My advice is to avoid this general design altogether. Don't use inheritance at all. Object orientation works well when different types of objects have different behavior. For asset tracking, none of the objects really has any behavior at all -- you're storing relatively "dumb" data, none of which does (or should) really do anything at all.
Right now, you seem to be approaching this as an object oriented program with a database as a backing store (so to speak). I'd reverse that: it's a database with a front-end that is (or at least might be) object oriented.
Then again, unless you have some really specific and unusual needs in your asset tracking, chances are that you shouldn't do this at all. There are literally dozens of perfectly reasonable asset tracking packages already on the market. Unless your needs really are pretty unusual, reinventing this particular wheel won't accomplish much.

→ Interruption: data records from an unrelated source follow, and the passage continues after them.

(* ===== verification/GenIp6.v ===== *)
(** IPv6 matchers: [src/bpfilter/cgen/matcher/ip6.c].

    An address is compared as two 64-bit words, each built in R3 out of two
    32-bit immediates.  The negated operators jump over the rest of the
    comparison with jump contexts. *)

From S2P Require Import Prelude Bytes Bpf Helper Hook Matcher BfSet Rule Chain Printer Program.
From S2P Require Import Block BlockExec Context Symbolic Match.

(** * Generation *)

Definition _bf_make32 (a b c d : Z) : Z :=
  Z.lor (Z.lor (Z.lor (Z.shiftl a 24) (Z.shiftl b 16)) (Z.shiftl c 8)) d.

(** The group of four instructions that puts bytes [o..o+7] of [d] in R3. *)
Definition emit_word64 (d : list Z) (o : nat) : gen unit :=
  let b i := byte_at (o + i) d in
  EMIT (BPF_MOV32_IMM BPF_REG_3 (_bf_make32 (b 7%nat) (b 6%nat) (b 5%nat) (b 4%nat))) ;;
  EMIT (BPF_ALU64_IMM BPF_LSH BPF_REG_3 32) ;;
  EMIT (BPF_MOV32_IMM BPF_REG_4 (_bf_make32 (b 3%nat) (b 2%nat) (b 1%nat) (b 0%nat))) ;;
  EMIT (BPF_ALU64_REG BPF_OR BPF_REG_3 BPF_REG_4).

Definition _bf_matcher_generate_ip6_addr (m : bf_matcher) : gen unit :=
  payload_read 16 m ;;
  let addr := matcher_payload m in
  let offset := if decide (matcher_type m = BF_MATCHER_IP6_SADDR)
                then offsetof_ipv6hdr_saddr else offsetof_ipv6hdr_daddr in
  EMIT (BPF_LDX_MEM BPF_DW BPF_REG_1 BPF_REG_6 offset) ;;
  EMIT (BPF_LDX_MEM BPF_DW BPF_REG_2 BPF_REG_6 (offset + 8)) ;;
  if decide (matcher_op m = BF_MATCHER_EQ) then
    emit_word64 addr 0 ;;
    EMIT_FIXUP_JMP_NEXT_RULE (BPF_JMP_REG BPF_JNE BPF_REG_1 BPF_REG_3 0) ;;
    emit_word64 addr 8 ;;
    EMIT_FIXUP_JMP_NEXT_RULE (BPF_JMP_REG BPF_JNE BPF_REG_2 BPF_REG_3 0)
  else
    emit_word64 addr 0 ;;
    j0 ← bf_jmpctx_get (BPF_JMP_REG BPF_JNE BPF_REG_1 BPF_REG_3 0);
    emit_word64 addr 8 ;;
    j1 ← bf_jmpctx_get (BPF_JMP_REG BPF_JNE BPF_REG_2 BPF_REG_3 0);
    EMIT_FIXUP_JMP_NEXT_RULE (BPF_JMP_A 0) ;;
    bf_jmpctx_cleanup j0 ;;
    bf_jmpctx_cleanup j1.

(** The mask in memory order; a prefix of more than 128 bits is written past the
    16 bytes of the mask. *)
Definition _bf_ip6_prefix_to_mask (prefixlen : Z) : res (list Z) :=
  if 128 <? prefixlen then Err (- BF_CRASH) else
  let mask := replicate 16 0 in
  let n := Z.to_nat (prefixlen / 8) in
  let mask := replicate n 255 ++ drop n mask in
  Ok (if prefixlen mod 8 =? 0 then mask
      else <[n := Z.land (Z.shiftl 255 (8 - prefixlen mod 8)) 255]> mask).

Definition _bf_matcher_generate_ip6_net (m : bf_matcher) : gen unit :=
  payload_read 20 m ;;
  let prefixlen := payload_u32 m in
  let data := sub_bytes 4 16 (matcher_payload m) in
  let offset := if decide (matcher_type m = BF_MATCHER_IP6_SNET)
                then offsetof_ipv6hdr_saddr else offsetof_ipv6hdr_daddr in
  EMIT (BPF_LDX_MEM BPF_DW BPF_REG_1 BPF_REG_6 offset) ;;
  EMIT (BPF_LDX_MEM BPF_DW BPF_REG_2 BPF_REG_6 (offset + 8)) ;;
  mask ← gen_lift (_bf_ip6_prefix_to_mask prefixlen);
  (if byte_at 15 mask =? 255 then mret tt
   else emit_word64 mask 0 ;;
        EMIT (BPF_ALU64_REG BPF_AND BPF_REG_1 BPF_REG_3) ;;
        emit_word64 mask 8 ;;
        EMIT (BPF_ALU64_REG BPF_AND BPF_REG_2 BPF_REG_3)) ;;
  let masked := zip_with Z.land data mask in
  if decide (matcher_op m = BF_MATCHER_EQ) then
    emit_word64 masked 0 ;;
    EMIT_FIXUP_JMP_NEXT_RULE (BPF_JMP_REG BPF_JNE BPF_REG_1 BPF_REG_3 0) ;;
    emit_word64 masked 8 ;;
    EMIT_FIXUP_JMP_NEXT_RULE (BPF_JMP_REG BPF_JNE BPF_REG_2 BPF_REG_3 0)
  else
    emit_word64 masked 0 ;;
    j0 ← bf_jmpctx_get (BPF_JMP_REG BPF_JNE BPF_REG_1 BPF_REG_3 0);
    emit_word64 masked 8 ;;
    j1 ← bf_jmpctx_get (BPF_JMP_REG BPF_JNE BPF_REG_2 BPF_REG_3 0);
    EMIT_FIXUP_JMP_NEXT_RULE (BPF_JMP_A 0) ;;
    bf_jmpctx_cleanup j0 ;;
    bf_jmpctx_cleanup j1.

(** The bits of [ipv6_eh] ([BF_IPV6_EH_*]). *)
Definition ip6_eh_mask (ehdr : Z) : Z :=
  Z.lor (Z.lor (Z.lor (Z.lor (Z.lor
    (Z.shiftl (Z.b2z (ehdr =? IPPROTO_HOPOPTS)) 0)
    (Z.shiftl (Z.b2z (ehdr =? IPPROTO_ROUTING)) 1))
    (Z.shiftl (Z.b2z (ehdr =? IPPROTO_FRAGMENT)) 2))
    (Z.shiftl (Z.b2z (ehdr =? IPPROTO_AH)) 3))
    (Z.shiftl (Z.b2z (ehdr =? IPPROTO_DSTOPTS)) 4))
    (Z.shiftl (Z.b2z (ehdr =? IPPROTO_MH)) 5).

Definition is_ip6_eh (ehdr : Z) : bool :=
  (ehdr =? IPPROTO_HOPOPTS) || (ehdr =? IPPROTO_ROUTING) || (ehdr =? IPPROTO_DSTOPTS) ||
  (ehdr =? IPPROTO_FRAGMENT) || (ehdr =? IPPROTO_AH) || (ehdr =? IPPROTO_MH).

Definition _bf_matcher_generate_ip6_nexthdr (m : bf_matcher) : gen unit :=
  payload_read 1 m ;;
  let ehdr := payload_u8 m in
  let is_eq := bool_decide (matcher_op m = BF_MATCHER_EQ) in
  if negb is_eq && negb (bool_decide (matcher_op m = BF_MATCHER_NE)) then gen_err (- EINVAL)
  else if is_ip6_eh ehdr then
    EMIT (BPF_LDX_MEM BPF_DW BPF_REG_1 BPF_REG_10 (BF_PROG_CTX_OFF RT_ipv6_eh)) ;;
    EMIT (BPF_ALU64_IMM BPF_AND BPF_REG_1 (ip6_eh_mask ehdr)) ;;
    EMIT_FIXUP_JMP_NEXT_RULE (BPF_JMP_IMM (if is_eq then BPF_JEQ else BPF_JNE) BPF_REG_1 0 0)
  else
    EMIT_FIXUP_JMP_NEXT_RULE (BPF_JMP_IMM (if is_eq then BPF_JNE else BPF_JEQ) BPF_REG_8 ehdr 0).

Definition bf_matcher_generate_ip6 (m : bf_matcher) : gen unit :=
  EMIT_FIXUP_JMP_NEXT_RULE (BPF_JMP_IMM BPF_JNE BPF_REG_7 (htobe16 ETH_P_IPV6) 0) ;;
  EMIT (BPF_LDX_MEM BPF_DW BPF_REG_6 BPF_REG_10 (BF_PROG_CTX_OFF RT_l3_hdr)) ;;
  match matcher_type m with
  | BF_MATCHER_IP6_SADDR | BF_MATCHER_IP6_DADDR => _bf_matcher_generate_ip6_addr m
  | BF_MATCHER_IP6_SNET | BF_MATCHER_IP6_DNET => _bf_matcher_generate_ip6_net m
  | BF_MATCHER_IP6_NEXTHDR => _bf_matcher_generate_ip6_nexthdr m
  | _ => gen_err (- EINVAL)
  end.

(** * Correctness *)

Lemma ip6_prefix_to_mask_spec p : 0 <= p <= 128 ->
  _bf_ip6_prefix_to_mask p = Ok (mask_bytes 16 (Z.to_nat p)).
Proof.
  intros Hp.
  assert (forallb (fun n => match _bf_ip6_prefix_to_mask (Z.of_nat n) with
                            | Ok mask => bool_decide (mask = mask_bytes 16 n) | Err _ => false end)
    (seq 0 129) = true) as H by (by vm_compute).
  rewrite forallb_forall in H. specialize (H (Z.to_nat p)). rewrite Z2Nat.id in H by lia.
  specialize (H ltac:(apply in_seq; lia)). destruct (_bf_ip6_prefix_to_mask p); [|done].
  by apply bool_decide_eq_true in H as ->.
Qed.

(** The last byte of the mask is full only for a full prefix. *)
Lemma mask_last_full p : 0 <= p <= 128 ->
  (byte_at 15 (mask_bytes 16 (Z.to_nat p)) =? 255) = (p =? 128).
Proof.
  intros Hp.
  assert (forallb (fun n => bool_decide ((byte_at 15 (mask_bytes 16 n) =? 255) = (Z.of_nat n =? 128)))
    (seq 0 129) = true) as H by (by vm_compute).
  rewrite forallb_forall in H. specialize (H (Z.to_nat p)).
  rewrite Z2Nat.id in H by lia. apply bool_decide_eq_true in H; [done|].
  apply in_seq. lia.
Qed.

Lemma make32_combine a b c d : is_byte a -> is_byte b -> is_byte c -> is_byte d ->
  _bf_make32 a b c d = le_combine [d; c; b; a].
Proof.
  unfold is_byte, _bf_make32. intros Ha Hb Hc Hd. cbn [le_combine].
  assert (Z.lor (Z.shiftl a 24) (Z.shiftl b 16) = Z.shiftl (256 * a + b) 16) as ->.
  { replace 24 with (8 + 16) by done. rewrite <- Z.shiftl_shiftl, <- Z.shiftl_lor by done.
    f_equal. rewrite lor_shiftl_add by lia. lia. }
  assert (Z.lor (Z.shiftl (256 * a + b) 16) (Z.shiftl c 8) = Z.shiftl (256 * (256 * a + b) + c) 8) as ->.
  { replace 16 with (8 + 8) by done. rewrite <- Z.shiftl_shiftl, <- Z.shiftl_lor by done.
    f_equal. rewrite lor_shiftl_add by lia. lia. }
  rewrite lor_shiftl_add by lia. lia.
Qed.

Edit: I don't intend to advise against using OOP within the application itself at all. Quite the contrary, MVC (for example) works quite well, and I'd almost certainly use it for almost any kind of task like this.
Where I'd avoid OOP would be in the design of the data being stored. Here, you benefit far more from using something like an SQL-based database via something like OLE DB, ODBC, or JDBC.
Using a semi-standard component for this will give you things like scalability and incremental backup nearly automatically, and is likely to make future requirements (e.g. integration with other systems) considerably easier, as you'll have a standardized, well understood layer for access to the data.
Edit2: As far as when to use (or not use) inheritance, one hint (though I'll admit it's no more than that) is to look at behaviors, and whether the hierarchy you're considering really reflects behaviors that are important to your program. In some cases, the data you work with are relatively "active" in the program -- i.e. the behavior of the program itself revolves around the behavior of the data. In such a case, it makes sense (or at least can make sense) to have a relatively tight relationship between the data and the code.
In other cases, however, the behavior of the code is relatively unaffected by the data. I would posit that asset tracking is such a case. To the asset tracking program, it doesn't make much (if any) real difference whether the current item is a telephone, or a radio, or a car. There are a few (usually much broader) classes you might want to take into account -- at least for quite a few businesses, it matters whether assets are considered "real estate", "equipment", "office supplies", etc. These classifications lead to differences in things like how the asset has to be tracked, taxes that have to be paid on it, and so on.
At the same time, two items that fall under office supplies (e.g. paper clips and staples) don't have significantly different behaviors -- each has a description, cost, location, etc. Depending on what you're trying to accomplish, each might have things like a trigger when the quantity falls below a certain level, to let somebody know that it's time to re-order.
One way to summarize that might be to think in terms of whether the program can reasonably work with data for which it wasn't really designed. For asset tracking, there's virtually no chance that you can (or would want to) create a class for every kind of object somebody might decide to track. You need to plan from the beginning on the fact that it's going to be used for all kinds of data you didn't explicitly account for in the original design. Chances are that for the majority of items, you need to design your code to be able to just pass data through, without knowing (or caring) much about most of the content.
Modeling the data in your code makes sense primarily when/if the program really needs to know about the exact properties of the data, and can't reasonably function without it.